··· Dataset content ···

(** * garmin-to-notion: the daily-steps synchronisation script

    A shallow embedding of [daily-steps.py].  The script fetches a week of
    step records from the fitness service, upserts them into a remote steps
    table and derives three wellness flags per day.

    The development has three layers:
    - [Py]: the Python values the script handles (decoded JSON) and the
      built-in operations it applies to them, with the exceptions they raise;
    - [Remote]: the two collaborators (fitness service, table service) as
      an explicit state with a request log, and the small state-and-exception
      monad the script runs in;
    - [DailySteps]: the script itself, one definition per Python function.

    Console output ([print]) is not modelled. *)

From Stdlib Require Import ZArith NArith List String Ascii Bool Lia.
From Stdlib Require Import Floats.SpecFloat.
From Stdlib Require DecimalString.
Import ListNotations.

Set Implicit Arguments.
Set Warnings "-register-all".

(* ===================================================================== *)
(** * Python values and built-ins *)
(* ===================================================================== *)

Module Py.

#[local] Open Scope string_scope.
#[local] Open Scope Z_scope.

(** Exceptions.  The built-in ones carry no text: the script inspects the
    text of an exception only in the handlers around the fitness-service
    calls, and the only built-in exception that can reach those is the
    [TypeError] of [daily_steps += steps], whose message
    ("'...' object is not iterable") holds neither rate-limit marker.
    [RemoteError msg] is an exception raised by a client library, with
    [str(e) = msg]. *)
Inductive exn : Type :=
| TypeError
| AttributeError
| KeyError
| ValueError
| OverflowError
| ZeroDivisionError
| RecursionError
| RemoteError (msg : string).

Inductive result (A : Type) : Type :=
| Ok (a : A)
| Raise (e : exn).
Arguments Ok {A} a.
Arguments Raise {A} e.

Definition rbind {A B} (r : result A) (k : A -> result B) : result B :=
  match r with
  | Ok a => k a
  | Raise e => Raise e
  end.

Declare Scope result_scope.
Delimit Scope result_scope with result.
Notation "'let?' x ':=' r 'in' k" := (rbind r (fun x => k))
  (at level 10, x name, r at level 200, k at level 200) : result_scope.

(** ** Floats: IEEE 754 binary64, as Python's [float] *)

Definition prec : Z := 53.
Definition emax : Z := 1024.
Definition float := spec_float.

(** The double nearest to [n / d] for positive integers [n] and [d]
    (round half to even), with sign [neg]. *)
Definition float_of_ratio (neg : bool) (n d : Z) : float :=
  let '(m, e, l) := SFdiv_core_binary prec emax n 0 d 0 in
  binary_round_aux prec emax neg m e l.

(** [float(z)]: the double nearest to the integer [z]. *)
Definition float_of_Z (z : Z) : float := binary_normalize prec emax z 0 false.

Definition float_is_zero (f : float) : bool :=
  match f with S754_zero _ => true | _ => false end.

Definition float_is_finite (f : float) : bool :=
  match f with S754_zero _ | S754_finite _ _ _ => true | _ => false end.

(** [n / d] rounded to the nearest integer, ties to even ([d > 0], [n >= 0]). *)
Definition div_half_even (n d : Z) : Z :=
  let q := n / d in
  let r := n mod d in
  match 2 * r ?= d with
  | Lt => q
  | Gt => q + 1
  | Eq => if Z.even q then q else q + 1
  end.

(** [round(f, ndigits)] on a float, for [ndigits >= 0]: the exact value of
    [f] is rounded to [ndigits] decimals (ties to even), and the decimal is
    converted back to the nearest double.  Zeros, infinities and NaN are
    returned unchanged. *)
Definition float_round (f : float) (ndigits : N) : float :=
  match f with
  | S754_finite s m e =>
      let p := 10 ^ Z.of_N ndigits in
      let k := if 0 <=? e then Zpos m * 2 ^ e * p
               else div_half_even (Zpos m * p) (2 ^ (- e)) in
      if k =? 0 then S754_zero s else float_of_ratio s k p
  | _ => f
  end.

(** ** Values *)

Inductive pyval : Type :=
| PNone
| PBool (b : bool)
| PInt (z : Z)
| PFloat (f : float)
| PStr (s : string)
| PList (l : list pyval)
| PDict (d : list (string * pyval)).

Definition dict := list (string * pyval).

Fixpoint dict_lookup (k : string) (d : dict) : option pyval :=
  match d with
  | [] => None
  | (k', v) :: d' => if String.eqb k k' then Some v else dict_lookup k d'
  end.

(** [k in d] for a dict [d]. *)
Definition dict_has (k : string) (d : dict) : bool :=
  match dict_lookup k d with Some _ => true | None => false end.

(** [o.get(k, default)]: only dicts have a [get] method. *)
Definition py_get (o : pyval) (k : string) (default : pyval) : result pyval :=
  match o with
  | PDict d => Ok (match dict_lookup k d with Some v => v | None => default end)
  | _ => Raise AttributeError
  end.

···

**Goal of the exercise:**
In the listing above, locate the line containing "PBool (b : bool)" and the line containing "match o with". Extract those two lines and every line between them, exactly as written, and only those.

**Solution for this exercise:**
| PBool (b : bool)
| PInt (z : Z)
| PFloat (f : float)
| PStr (s : string)
| PList (l : list pyval)
| PDict (d : list (string * pyval)).

Definition dict := list (string * pyval).

Fixpoint dict_lookup (k : string) (d : dict) : option pyval :=
  match d with
  | [] => None
  | (k', v) :: d' => if String.eqb k k' then Some v else dict_lookup k d'
  end.

(** [k in d] for a dict [d]. *)
Definition dict_has (k : string) (d : dict) : bool :=
  match dict_lookup k d with Some _ => true | None => false end.

(** [o.get(k, default)]: only dicts have a [get] method. *)
Definition py_get (o : pyval) (k : string) (default : pyval) : result pyval :=
  match o with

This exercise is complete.